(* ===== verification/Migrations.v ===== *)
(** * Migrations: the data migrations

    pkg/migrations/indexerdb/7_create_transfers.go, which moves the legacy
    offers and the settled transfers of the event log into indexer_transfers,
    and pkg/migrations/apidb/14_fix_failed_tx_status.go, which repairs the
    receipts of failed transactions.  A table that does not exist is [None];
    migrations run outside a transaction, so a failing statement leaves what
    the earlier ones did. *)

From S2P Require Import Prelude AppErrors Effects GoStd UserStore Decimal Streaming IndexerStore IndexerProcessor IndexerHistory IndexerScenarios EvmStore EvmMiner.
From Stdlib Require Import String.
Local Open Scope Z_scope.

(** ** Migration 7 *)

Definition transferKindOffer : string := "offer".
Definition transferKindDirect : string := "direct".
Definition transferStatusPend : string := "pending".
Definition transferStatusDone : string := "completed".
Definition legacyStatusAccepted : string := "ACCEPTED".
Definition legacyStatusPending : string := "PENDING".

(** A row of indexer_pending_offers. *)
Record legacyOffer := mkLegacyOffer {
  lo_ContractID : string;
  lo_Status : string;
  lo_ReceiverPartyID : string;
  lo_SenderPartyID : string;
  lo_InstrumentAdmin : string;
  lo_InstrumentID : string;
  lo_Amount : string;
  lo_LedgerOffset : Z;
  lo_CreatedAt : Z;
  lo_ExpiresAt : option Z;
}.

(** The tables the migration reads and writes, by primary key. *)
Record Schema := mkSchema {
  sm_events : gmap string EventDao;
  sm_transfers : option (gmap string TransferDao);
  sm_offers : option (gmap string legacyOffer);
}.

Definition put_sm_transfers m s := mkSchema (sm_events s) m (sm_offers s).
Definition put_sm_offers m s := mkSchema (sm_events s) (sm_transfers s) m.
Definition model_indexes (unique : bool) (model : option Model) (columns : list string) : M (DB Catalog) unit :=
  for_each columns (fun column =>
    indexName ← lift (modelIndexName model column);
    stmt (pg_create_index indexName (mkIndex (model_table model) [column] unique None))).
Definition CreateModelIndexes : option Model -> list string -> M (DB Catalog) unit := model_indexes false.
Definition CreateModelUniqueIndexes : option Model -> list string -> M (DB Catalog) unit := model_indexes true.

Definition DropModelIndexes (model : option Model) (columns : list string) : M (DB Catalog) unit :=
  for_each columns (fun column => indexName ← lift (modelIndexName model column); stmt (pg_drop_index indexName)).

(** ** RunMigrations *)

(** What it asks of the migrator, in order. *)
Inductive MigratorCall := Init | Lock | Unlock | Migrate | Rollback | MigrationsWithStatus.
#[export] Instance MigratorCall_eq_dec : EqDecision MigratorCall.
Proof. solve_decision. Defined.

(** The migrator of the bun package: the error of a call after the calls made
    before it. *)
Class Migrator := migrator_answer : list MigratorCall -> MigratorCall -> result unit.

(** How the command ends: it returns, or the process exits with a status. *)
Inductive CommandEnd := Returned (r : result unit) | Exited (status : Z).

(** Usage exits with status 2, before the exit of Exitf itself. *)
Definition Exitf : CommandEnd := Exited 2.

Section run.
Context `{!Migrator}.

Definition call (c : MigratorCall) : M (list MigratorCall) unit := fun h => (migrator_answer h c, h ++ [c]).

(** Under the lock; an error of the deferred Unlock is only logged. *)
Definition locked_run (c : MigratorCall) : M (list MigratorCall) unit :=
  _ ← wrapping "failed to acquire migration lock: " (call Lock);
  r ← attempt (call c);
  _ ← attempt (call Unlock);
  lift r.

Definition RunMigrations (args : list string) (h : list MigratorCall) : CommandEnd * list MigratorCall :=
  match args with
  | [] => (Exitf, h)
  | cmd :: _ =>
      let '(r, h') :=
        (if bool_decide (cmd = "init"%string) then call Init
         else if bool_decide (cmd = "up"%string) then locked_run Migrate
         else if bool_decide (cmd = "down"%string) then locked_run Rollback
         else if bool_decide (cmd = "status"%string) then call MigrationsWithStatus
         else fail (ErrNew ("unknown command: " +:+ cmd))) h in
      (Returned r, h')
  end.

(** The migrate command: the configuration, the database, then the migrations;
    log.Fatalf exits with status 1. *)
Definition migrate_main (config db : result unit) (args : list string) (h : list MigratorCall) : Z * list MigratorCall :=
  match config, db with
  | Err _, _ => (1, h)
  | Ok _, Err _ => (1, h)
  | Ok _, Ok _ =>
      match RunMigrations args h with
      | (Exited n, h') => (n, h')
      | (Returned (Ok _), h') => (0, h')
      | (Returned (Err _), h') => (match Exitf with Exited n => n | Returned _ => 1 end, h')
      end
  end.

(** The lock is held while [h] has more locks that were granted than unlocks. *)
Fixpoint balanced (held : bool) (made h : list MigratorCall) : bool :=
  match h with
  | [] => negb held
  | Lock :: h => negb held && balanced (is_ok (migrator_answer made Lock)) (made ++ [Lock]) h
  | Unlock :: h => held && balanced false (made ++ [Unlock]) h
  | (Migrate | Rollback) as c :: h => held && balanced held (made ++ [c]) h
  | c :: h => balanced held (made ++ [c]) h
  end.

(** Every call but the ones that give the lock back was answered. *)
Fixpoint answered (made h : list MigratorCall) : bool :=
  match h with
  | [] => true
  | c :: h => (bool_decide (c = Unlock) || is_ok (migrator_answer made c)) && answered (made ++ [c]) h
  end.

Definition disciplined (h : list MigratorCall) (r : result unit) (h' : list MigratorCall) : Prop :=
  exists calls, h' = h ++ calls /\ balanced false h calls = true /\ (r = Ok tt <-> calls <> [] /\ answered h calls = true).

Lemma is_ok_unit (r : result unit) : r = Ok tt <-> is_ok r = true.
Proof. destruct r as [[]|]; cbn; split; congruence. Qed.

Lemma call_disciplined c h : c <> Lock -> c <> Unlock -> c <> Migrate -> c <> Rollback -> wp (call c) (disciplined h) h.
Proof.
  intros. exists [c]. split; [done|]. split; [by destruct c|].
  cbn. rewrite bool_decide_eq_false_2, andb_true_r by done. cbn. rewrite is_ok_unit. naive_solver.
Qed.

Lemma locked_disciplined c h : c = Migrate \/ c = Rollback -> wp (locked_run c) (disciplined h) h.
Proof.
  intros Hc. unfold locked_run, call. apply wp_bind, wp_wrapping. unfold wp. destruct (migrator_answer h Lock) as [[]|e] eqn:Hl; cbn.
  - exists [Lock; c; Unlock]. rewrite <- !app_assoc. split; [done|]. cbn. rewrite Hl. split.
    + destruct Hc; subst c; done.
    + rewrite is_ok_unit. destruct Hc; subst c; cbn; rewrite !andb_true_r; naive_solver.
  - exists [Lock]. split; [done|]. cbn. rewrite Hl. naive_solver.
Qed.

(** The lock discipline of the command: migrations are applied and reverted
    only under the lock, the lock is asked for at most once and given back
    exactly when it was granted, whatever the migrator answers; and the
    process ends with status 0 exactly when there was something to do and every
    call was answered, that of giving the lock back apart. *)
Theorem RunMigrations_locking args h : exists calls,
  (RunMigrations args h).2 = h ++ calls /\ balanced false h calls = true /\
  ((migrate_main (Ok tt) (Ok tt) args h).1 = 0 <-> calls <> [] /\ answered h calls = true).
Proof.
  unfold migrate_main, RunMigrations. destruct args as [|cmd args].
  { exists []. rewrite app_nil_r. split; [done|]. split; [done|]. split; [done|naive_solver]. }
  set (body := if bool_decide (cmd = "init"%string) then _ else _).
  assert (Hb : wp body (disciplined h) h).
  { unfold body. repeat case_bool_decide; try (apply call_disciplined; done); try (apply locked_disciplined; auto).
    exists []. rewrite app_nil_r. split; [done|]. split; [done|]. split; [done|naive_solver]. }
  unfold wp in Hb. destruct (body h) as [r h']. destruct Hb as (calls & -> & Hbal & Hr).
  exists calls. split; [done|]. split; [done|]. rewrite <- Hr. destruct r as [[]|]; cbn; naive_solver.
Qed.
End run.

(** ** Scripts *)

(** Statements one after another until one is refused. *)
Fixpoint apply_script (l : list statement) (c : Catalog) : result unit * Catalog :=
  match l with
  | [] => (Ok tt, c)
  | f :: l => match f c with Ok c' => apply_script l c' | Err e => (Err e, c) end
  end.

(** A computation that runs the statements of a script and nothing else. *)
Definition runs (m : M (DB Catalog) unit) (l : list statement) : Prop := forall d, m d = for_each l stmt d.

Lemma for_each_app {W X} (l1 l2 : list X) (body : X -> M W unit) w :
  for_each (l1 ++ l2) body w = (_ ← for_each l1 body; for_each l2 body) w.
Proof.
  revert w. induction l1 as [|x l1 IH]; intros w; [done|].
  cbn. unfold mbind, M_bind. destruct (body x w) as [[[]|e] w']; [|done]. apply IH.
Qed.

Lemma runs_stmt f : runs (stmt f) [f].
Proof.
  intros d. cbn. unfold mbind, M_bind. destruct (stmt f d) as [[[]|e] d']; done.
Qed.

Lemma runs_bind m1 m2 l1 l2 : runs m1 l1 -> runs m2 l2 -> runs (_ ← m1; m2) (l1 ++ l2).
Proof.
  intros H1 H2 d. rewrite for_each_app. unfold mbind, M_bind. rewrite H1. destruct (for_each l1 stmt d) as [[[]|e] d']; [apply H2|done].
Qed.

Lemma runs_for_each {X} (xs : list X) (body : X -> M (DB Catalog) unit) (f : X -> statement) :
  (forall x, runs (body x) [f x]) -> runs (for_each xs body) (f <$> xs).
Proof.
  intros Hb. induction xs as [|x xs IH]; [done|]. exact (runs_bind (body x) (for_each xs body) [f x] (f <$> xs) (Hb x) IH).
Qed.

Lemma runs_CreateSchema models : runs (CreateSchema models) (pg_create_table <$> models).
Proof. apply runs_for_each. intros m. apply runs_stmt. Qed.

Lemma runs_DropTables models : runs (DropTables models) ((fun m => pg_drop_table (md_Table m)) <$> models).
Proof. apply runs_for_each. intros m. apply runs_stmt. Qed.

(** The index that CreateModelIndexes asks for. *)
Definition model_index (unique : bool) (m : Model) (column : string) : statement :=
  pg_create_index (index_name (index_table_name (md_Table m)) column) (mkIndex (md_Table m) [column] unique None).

----------------------------------------

*Your goal*
All lines above that contain the word "Lemma" are to be copied.

*Output for this exercise*
Lemma is_ok_unit (r : result unit) : r = Ok tt <-> is_ok r = true.
Lemma call_disciplined c h : c <> Lock -> c <> Unlock -> c <> Migrate -> c <> Rollback -> wp (call c) (disciplined h) h.
Lemma locked_disciplined c h : c = Migrate \/ c = Rollback -> wp (locked_run c) (disciplined h) h.
Lemma for_each_app {W X} (l1 l2 : list X) (body : X -> M W unit) w :
Lemma runs_stmt f : runs (stmt f) [f].
Lemma runs_bind m1 m2 l1 l2 : runs m1 l1 -> runs m2 l2 -> runs (_ ← m1; m2) (l1 ++ l2).
Lemma runs_for_each {X} (xs : list X) (body : X -> M (DB Catalog) unit) (f : X -> statement) :
Lemma runs_CreateSchema models : runs (CreateSchema models) (pg_create_table <$> models).
Lemma runs_DropTables models : runs (DropTables models) ((fun m => pg_drop_table (md_Table m)) <$> models).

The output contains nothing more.